Operating Models: Captive, BOT and Managed GCC

Companies establishing GCCs in India typically choose from three operating models:

  • Captive (fully owned). The company establishes and operates its own entity in India. This provides maximum control over talent, IP, culture and operations but requires significant upfront investment in entity setup, office infrastructure, HR systems and local leadership recruitment. Suited for large enterprises with long-term India commitment.
  • Build-Operate-Transfer (BOT). A GCC-as-a-service partner sets up and operates the center on behalf of the company, then transfers ownership after a defined period (typically 18-36 months). This accelerates time-to-value and reduces execution risk, making it suitable for companies new to India.
  • Managed GCC. The company contracts a partner to manage ongoing GCC operations while retaining strategic oversight. This model offers operational flexibility and shared infrastructure benefits, suitable for mid-sized companies or those testing India before committing to a fully captive model.

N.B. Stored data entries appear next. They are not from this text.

(** * exrtool: frame grouping, channel merge and the worker pool

    A shallow embedding of [src/exrtool.cpp] and the properties of its
    frame-number extraction, grouping, channel merge, output naming,
    progress accounting and worker loop.

    Conventions.
    - [uint32_t] values are [Z] in [0, 2^32), wrap-around written with
      [to_uint32]; [int] values are [Z] wrapped with [wrap_int].
    - C strings and [std::string] are [string] / [list ascii].
    - [std::vector] is [list]; [std::unordered_set<std::string>] is
      [gset string]; [std::map] is an association list kept in ascending
      key order, as iteration over a [std::map] yields it.
    - The image codec (tinyexr) is external: its entry points are
      parameters of the model. *)

From Stdlib Require Import ZArith Lia Ascii String Sorted.
From stdpp Require Import base list gmap strings.

Local Open Scope Z_scope.

(** ** C library functions used by the source *)

Module Libc.

Definition to_uint32 (z : Z) : Z := z mod 2 ^ 32.

(** Two's-complement [int] of 32 bits. *)
Definition wrap_int (z : Z) : Z := (z + 2 ^ 31) mod 2 ^ 32 - 2 ^ 31.

Definition code (c : ascii) : Z := Z.of_N (N_of_ascii c).

Definition isdigit (c : ascii) : bool := (48 <=? code c) && (code c <=? 57).
Lemma broadcast_loop (payload : string) (options : option BroadcastOptions)
  (cs : list Connection) (s : State) :
  for_of cs (fun connection =>
    if excluded options connection then ret tt
    else try_catch (socket_send (conn_socket connection) payload)
                   (fun _ => console_error "Broadcast failed")) s
  = (Return tt, s,
     fan_out payload (filter (fun c => negb (excluded options c)) cs)).
Proof.
  induction cs as [|c cs IH]; cbn [for_of filter].
  - reflexivity.
  - set (loop := for_of cs _) in *.
    unfold bind, try_catch, socket_send, console_error, emit, throw, ret.
    unfold fan_out in *.
    destruct (excluded options c); cbn [negb flat_map].
    + rewrite IH. reflexivity.
    + unfold attempt at 1.
      destruct (send_throws (conn_socket c) payload); cbn;
        rewrite IH; reflexivity.
Qed.

Lemma broadcast_eq (data : Json) (options : option BroadcastOptions)
  (s : State) :
  broadcast data options s
  = (Return tt, s,
     Stringify data ::
     fan_out (JSON_stringify data)
       (filter (fun c => negb (excluded options c))
               (JsMap.values (connections s)))).
Proof.
  unfold broadcast, stringify, gets, emit, ret, bind at 1 2 3; cbn.
  rewrite broadcast_loop. reflexivity.
Qed.

Lemma filter_all {A : Type} (l : list A) : filter (fun _ => true) l = l.
Proof using Type. induction l; cbn; congruence. Qed.

Lemma broadcast_all_eq (data : Json) (s : State) :
  broadcast data None s = (Return tt, s, announce data (connections s)).
Proof.
  rewrite broadcast_eq. unfold announce. cbn [excluded negb].
  now rewrite filter_all.
Qed.

Lemma excluded_recipients (options : option BroadcastOptions)
  (cs : list Connection) :
  (forall c, In c cs -> conn_id c <> "") ->
  filter (fun c => negb (excluded options c)) cs = recipients options cs.
Proof.
  intros Hid. unfold recipients, excluded.
  destruct options as [[[e|]]|]; cbn; try apply filter_all.
  apply filter_ext_in. intros c Hc.
  destruct (String.eqb_spec (conn_id c) e) as [E|E];
    [|now rewrite andb_false_r].
  destruct (String.eqb_spec e "") as [E'|E']; [|reflexivity].
  apply Hid in Hc. congruence.
Qed.

Lemma registerPresence_eq (s : State) :
  registerPresence s
  = (Return tt, s,
     announce (presence_event (JsMap.size (connections s))) (connections s)).
Proof.
  unfold registerPresence, gets, bind; cbn -[broadcast].
  now rewrite broadcast_all_eq.
Qed.

Lemma cleanup_eq (connectionId : string) (s : State) :
  cleanup connectionId s
  = (Return tt,
     with_connections (JsMap.delete connectionId) s,
     MapDelete connectionId ::
     announce
       (presence_event
          (JsMap.size (JsMap.delete connectionId (connections s))))
       (JsMap.delete connectionId (connections s))).
Proof.
  unfold cleanup, emit, modify, bind; cbn -[registerPresence].
  now rewrite registerPresence_eq.
Qed.

Lemma GET_refused (upgrade : option string) (s : State) :
  no_upgrade upgrade = true ->
  GET upgrade s = (Return (mkResponse 426 None), s, []).
Proof. intros H. unfold GET. now rewrite H. Qed.

Lemma GET_eq (upgrade : option string) (s : State) :
  no_upgrade upgrade = false ->
  GET upgrade s
  = (Return (mkResponse 101 (Some (client_of (pairs s)))), accepted_state s,
     accepted_log s).
Proof.
  intros H. unfold GET. rewrite H.
  unfold bind, try_catch, new_WebSocketPair, crypto_randomUUID, stringify,
    socket_send, console_error, addEventListener, emit, modify, gets, throw,
    ret, bind.
  cbn -[registerPresence store].
  unfold accepted_log, history_attempt.
  change (store (with_connections _ (next_draw (next_pair s))))
    with (store s).
  destruct (send_throws (pairs s) (JSON_stringify (history_event (store s))));
    cbn -[registerPresence store]; rewrite registerPresence_eq; reflexivity.
Qed.

Lemma pruneHistory_eq (s : State) :
  pruneHistory s = (Return tt, pruned_state s, pruned_log s).
Proof.
  unfold pruneHistory, pruned_state, pruned_log, bind, gets, emit, modify.
  cbn -[Nat.ltb store Js.Array_slice].
  destruct (200 <? length (store s)); reflexivity.
Qed.

Lemma connections_pruned_state (s : State) :
  connections (pruned_state s) = connections s.
Proof. unfold pruned_state. now destruct (200 <? length (store s)). Qed.

Lemma on_message_eq (event_data : MessageData) (s : State) :
  on_message event_data s = message_outcome (verdict event_data) s.
Proof.
  destruct event_data as [|str]; [reflexivity|].
  unfold on_message, verdict, parse.
  destruct (JSON_parse str) as [data|]; [|reflexivity].
  unfold bind at 1. unfold try_catch, bind at 1, ret at 1 2.
  destruct data as [ | b | q | str' | items | fields];
    try reflexivity.
  unfold get_field, field, bind at 1, ret at 1.
  destruct (is_not_message (assoc "type" fields)); [reflexivity|].
  unfold bind at 1, ret at 1.
  destruct (truthy (assoc "text" fields)) eqn:Htext; [|reflexivity].
  cbn [negb].
  destruct (assoc "text" fields) as [[ | b | q | t | items | fs]|];
    try reflexivity.
  unfold call_trim, bind at 1, ret at 1.
  destruct (String.eqb (Js.trim t) ""); [reflexivity|].
  unfold crypto_randomUUID, bind at 1.
  unfold bind at 1, ret at 1.
  unfold optional_slice at 1, sliced at 1.
  destruct (assoc "alias" fields) as [[ | b | q | a | items | fs]|];
    try reflexivity.
  all: unfold bind at 1; unfold bind at 1, ret at 1.
  all: unfold optional_slice at 1, sliced at 1.
  all: destruct (assoc "color" fields) as [[ | b | q | c | items' | fs]|];
    try reflexivity.
  all: unfold new_Date_toISOString, gets, emit, modify, bind, ret.
  all: cbn -[Nat.ltb store Js.Array_slice Js.String_slice Js.trim
              pruneHistory broadcast].
  all: rewrite pruneHistory_eq.
  all: cbn -[Nat.ltb store Js.Array_slice Js.String_slice Js.trim
              pruned_state pruned_log broadcast].
  all: rewrite broadcast_all_eq.
  all: unfold stored_state, built_message.
  all: cbn -[Nat.ltb store Js.Array_slice Js.String_slice Js.trim
              pruned_state pruned_log announce].
  all: rewrite connections_pruned_state; reflexivity.
Qed.

(** *** Lists and slices *)

Lemma Array_slice_last {A : Type} (n : nat) (l : list A) :
  0 < n -> Js.Array_slice l (- Z.of_nat n) None = lastn n l.
Proof using Type.
  intros Hn. unfold Js.Array_slice, Js.relative_index, lastn.
  destruct (Z.ltb_spec (- Z.of_nat n) 0) as [_|]; [|lia].
  replace (Z.to_nat (Z.max (Z.of_nat (length l) + - Z.of_nat n) 0))
    with (length l - n) by lia.
  apply firstn_all2. rewrite length_skipn. lia.
Qed.

Lemma append_and_trim_lastn (h : list ChatMessage) (m : ChatMessage) :
  append_and_trim h m = lastn 200 (h ++ [m]).
Proof using Type.
  unfold append_and_trim.
  destruct (Nat.ltb_spec 200 (length (h ++ [m]))) as [Hlt|Hle].
  - change (-200)%Z with (- Z.of_nat 200)%Z. apply Array_slice_last. lia.
  - unfold lastn. replace (length (h ++ [m]) - 200) with 0 by lia.
    reflexivity.
Qed.
(** ** Python idioms *)

(** [value or dflt] on an optional string: [None] and the empty string are false. *)
Definition str_or (o : option string) (dflt : string) : string :=
  match o with
  | Some (String c r) => String c r
  | _ => dflt
  end.

(** [value or None] *)
Definition str_or_none (o : option string) : option string :=
  match o with
  | Some (String c r) => Some (String c r)
  | _ => None
  end.

Definition truthy_str (o : option string) : bool := bool_decide (is_Some (str_or_none o)).

(** [a or b] on integers *)
Definition int_or (a b : Z) : Z := if a =? 0 then b else a.

(** [sum(...)] *)
Definition sum_of {A} (f : A -> Z) (l : list A) : Z := foldr (fun a acc => f a + acc) 0 l.

(** [order_by] an integer column *)
Section SortOn.
Context {A : Type} (f : A -> Z).

Definition le_on (a b : A) : Prop := f a <= f b.
Definition lt_on (a b : A) : Prop := f a < f b.

#[global] Instance le_on_dec : RelDecision le_on.
Proof. intros a b. unfold le_on. apply _. Defined.
#[global] Instance le_on_trans : Transitive le_on.
Proof. intros a b c. unfold le_on. lia. Qed.
#[global] Instance le_on_total : Total le_on.
Proof. intros a b. unfold le_on. lia. Qed.

Definition sort_on (l : list A) : list A := merge_sort le_on l.

Lemma sort_on_perm l : sort_on l ≡ₚ l.
Proof. apply merge_sort_Permutation. Qed.

Lemma sort_on_sorted l : StronglySorted lt_on l -> sort_on l = l.
Proof.
  intros Hs. apply (StronglySorted_unique_strong le_on).
  - intros a b Ha Hb Hab Hba. unfold sort_on in Ha. rewrite merge_sort_Permutation in Ha.
    assert (f a = f b) as E by (unfold le_on in *; lia). clear Hab Hba.
    induction Hs as [|x l Hs IH Hx]; [by apply not_elem_of_nil in Ha|].
    rewrite Forall_forall in Hx.
    apply elem_of_cons in Ha as [->|Ha], Hb as [->|Hb]; [done| | |by apply IH].
    + specialize (Hx _ Hb). unfold lt_on in Hx. lia.
    + specialize (Hx _ Ha). unfold lt_on in Hx. lia.
  - apply StronglySorted_merge_sort; apply _.
  - induction Hs as [|x l Hs IH Hx]; constructor; [done|].
    eapply Forall_impl; [exact Hx|]. unfold lt_on, le_on. lia.
  - apply sort_on_perm.
Qed.
End SortOn.
(* ===== verification/Json.v ===== *)
(** * JSON values and [json.dumps]/[json.loads]

    Hash payloads, audit payloads, metadata columns and invariant snapshots are
    JSON objects.  The four [_canonical_json] helpers of the code all call
    [json.dumps(data, sort_keys=True, separators=(",", ":"), ensure_ascii=False)];
    this file models that call on the values the code passes (no floats), the
    [json.loads] that reads it back, and proves that they are inverse. *)
From stdpp Require Import sorting.
From Stdlib Require Import Ascii String DecimalString DecimalZ DecimalFacts.
From S2P Require Import Prelude.

(** ** Values *)

(** The entries of a dict are kept in insertion order, as Python keeps them. *)
Inductive json : Type :=
| JNull
| JBool (b : bool)
| JInt (z : Z)
| JStr (s : string)
| JList (l : list json)
| JDict (d : list (string * json)).

Definition dict := list (string * json).

Section JsonInd.
Variable P : json -> Prop.
Hypothesis P_null : P JNull.
Hypothesis P_bool : forall b, P (JBool b).
Hypothesis P_int : forall z, P (JInt z).
Hypothesis P_str : forall s, P (JStr s).
Hypothesis P_list : forall l, Forall P l -> P (JList l).
Hypothesis P_dict : forall d, Forall (fun kv => P kv.2) d -> P (JDict d).

Fixpoint json_ind' (v : json) : P v :=
  match v with
  | JNull => P_null
  | JBool b => P_bool b
  | JInt z => P_int z
  | JStr s => P_str s
  | JList l => P_list l ((fix go l : Forall P l :=
      match l with
      | [] => Forall_nil_2 _
      | x :: l' => Forall_cons_2 _ x l' (json_ind' x) (go l')
      end) l)
  | JDict d => P_dict d ((fix go d : Forall (fun kv => P kv.2) d :=
      match d with
      | [] => Forall_nil_2 _
      | kv :: d' => Forall_cons_2 _ kv d' (json_ind' kv.2) (go d')
      end) d)
  end.
End JsonInd.

#[global] Instance json_eq_dec : EqDecision json.
Proof.
  refine (fix go (v w : json) {struct v} : Decision (v = w) :=
    match v, w with
    | JNull, JNull => left _
    | JBool a, JBool b => cast_if (decide (a = b))
    | JInt a, JInt b => cast_if (decide (a = b))
    | JStr a, JStr b => cast_if (decide (a = b))
    | JList a, JList b => cast_if (@list_eq_dec _ go a b)
    | JDict a, JDict b =>
        cast_if (@list_eq_dec _ (@prod_eq_dec _ _ _ go) a b)
    | _, _ => right _
    end); abstract congruence.
Defined.

(** [d.get(key)] *)
Fixpoint dict_get (d : dict) (k : string) : option json :=
  match d with
  | [] => None
  | (k', v) :: d' => if decide (k' = k) then Some v else dict_get d' k
  end.
(* ===== verification/HashChain.v ===== *)
(** * Hash chains

    The audit log and the internal ledger are both chains of rows: each row
    stores the digest of a text that contains its own data and the digest of the
    row before it.  What a chain promises is stated here once, against the
    interface [HashChain]; the two components discharge it with their rows. *)
From S2P Require Import Prelude.

(** A row keeps the previous digest and its own; [row_text] is what is digested, and
    two rows with one text have the same previous digest and the [row_same] content. *)
Class HashChain (R : Type) := {
  row_prev : R -> string;
  row_hash : R -> string;
  row_same : relation R;
  row_text : R -> string;
  row_text_inj r r' : row_text r = row_text r' -> row_prev r = row_prev r' /\ row_same r r';
}.

Section Chain.
Context {R : Type} `{HashChain R} (digest : string -> string) (genesis : string).

(** The rows form a chain that starts after the digest [prev]. *)
Fixpoint chained (prev : string) (l : list R) : Prop :=
  match l with
  | [] => True
  | r :: l' => row_prev r = prev /\ row_hash r = digest (row_text r) /\
               chained (row_hash r) l'
  end.

Definition last_hash (prev : string) (l : list R) : string :=
  from_option row_hash prev (last l).

Definition collision : Prop := exists x y, x <> y /\ digest x = digest y.

Lemma last_hash_cons prev r l : last_hash prev (r :: l) = last_hash (row_hash r) l.
Proof. unfold last_hash. rewrite last_cons. by destruct (last l). Qed.

Lemma last_hash_snoc prev l r : last_hash prev (l ++ [r]) = row_hash r.
Proof. unfold last_hash. by rewrite last_snoc. Qed.

Lemma chained_snoc prev l r :
  chained prev (l ++ [r]) <->
  chained prev l /\ row_prev r = last_hash prev l /\ row_hash r = digest (row_text r).
Proof.
  revert prev. induction l as [|x l IH]; intros prev; simpl.
  - unfold last_hash. simpl. naive_solver.
  - rewrite IH, last_hash_cons. naive_solver.
Qed.

Lemma chained_app prev l m :
  chained prev (l ++ m) <-> chained prev l /\ chained (last_hash prev l) m.
Proof.
  revert prev. induction l as [|x l IH]; intros prev; simpl.
  - naive_solver.
  - rewrite IH, last_hash_cons. naive_solver.
Qed.

(** Two chains that end in the same digest have the same content, unless the
    digest function has a collision. *)
Lemma chained_agree l : forall l',
  (forall x, digest x <> genesis) ->
  chained genesis l -> chained genesis l' ->
  last_hash genesis l = last_hash genesis l' ->
  Forall2 row_same l l' \/ (exists x y, x <> y /\ digest x = digest y).
Proof.
  induction l as [|r l IH] using rev_ind; intros l' Hg Hl Hl' Hlast.
  - destruct l' as [|r' l' _] using rev_ind; [by left|].
    apply chained_snoc in Hl' as (_ & _ & Hr'). rewrite last_hash_snoc in Hlast.
    exfalso. apply (Hg (row_text r')). rewrite <- Hr', <- Hlast. done.
  - apply chained_snoc in Hl as (Hl & Hp & Hr).
    destruct l' as [|r' l' _] using rev_ind.
    { rewrite last_hash_snoc in Hlast. exfalso. apply (Hg (row_text r)).
      by rewrite <- Hr, Hlast. }
    apply chained_snoc in Hl' as (Hl' & Hp' & Hr'). rewrite !last_hash_snoc in Hlast.
    destruct (decide (row_text r = row_text r')) as [Ht|Ht].
    + apply row_text_inj in Ht as [Hprev Hsame].
      destruct (IH l' Hg Hl Hl') as [IHl|Hc]; [congruence| |by right].
      left. apply Forall2_app; [done|by repeat constructor].
    + right. exists (row_text r), (row_text r'). split; [done|congruence].
Qed.
End Chain.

Policy Environment and Incentives

Indian state governments are actively competing for GCC investment. Karnataka and Maharashtra have introduced dedicated GCC policies offering rental reimbursements, tax breaks and incentives for centers that establish operations outside main metros. The Union Budget 2026 introduced new tax incentives for centers specialising in R&D and “Safe Harbour” rules for mid-sized GCCs that simplify transfer pricing compliance.

India’s GCC-friendly policy environment extends beyond fiscal incentives. The country’s expanding network of trade agreements (India-UK CETA, India-EFTA, US-India interim framework) creates preferential access to major markets, making India-based GCCs an even more attractive proposition for companies seeking to serve multiple geographies from a single strategic location.

How T&A Consulting Supports GCC Strategy

T&A Consulting provides comprehensive advisory for multinational enterprises establishing or scaling GCC operations in India:

  • Location strategy and site selection. We evaluate cities and specific micro-markets based on talent availability, cost benchmarks, infrastructure quality, state-level incentives and ecosystem fit for the company’s functional requirements.
  • Entity setup and regulatory compliance. We manage the incorporation process, including company registration, FEMA compliance, tax registrations and sector-specific licensing.
  • Operating model advisory. We help companies select the optimal GCC operating model (captive, BOT or managed) based on their strategic objectives, timeline, budget and risk appetite.
  • Talent strategy and leadership search. We advise on talent acquisition strategy, compensation benchmarking and senior leadership recruitment for GCC operations.
  • Ongoing advisory and expansion support. We provide ongoing support for compliance, policy updates, expansion into additional cities and optimisation of GCC operations.

The GCC opportunity in India is no longer about cost savings. It is about building a strategic innovation capability that gives your enterprise a competitive edge in AI, product engineering, cybersecurity and digital transformation. The companies that recognise this shift and invest accordingly will lead their industries.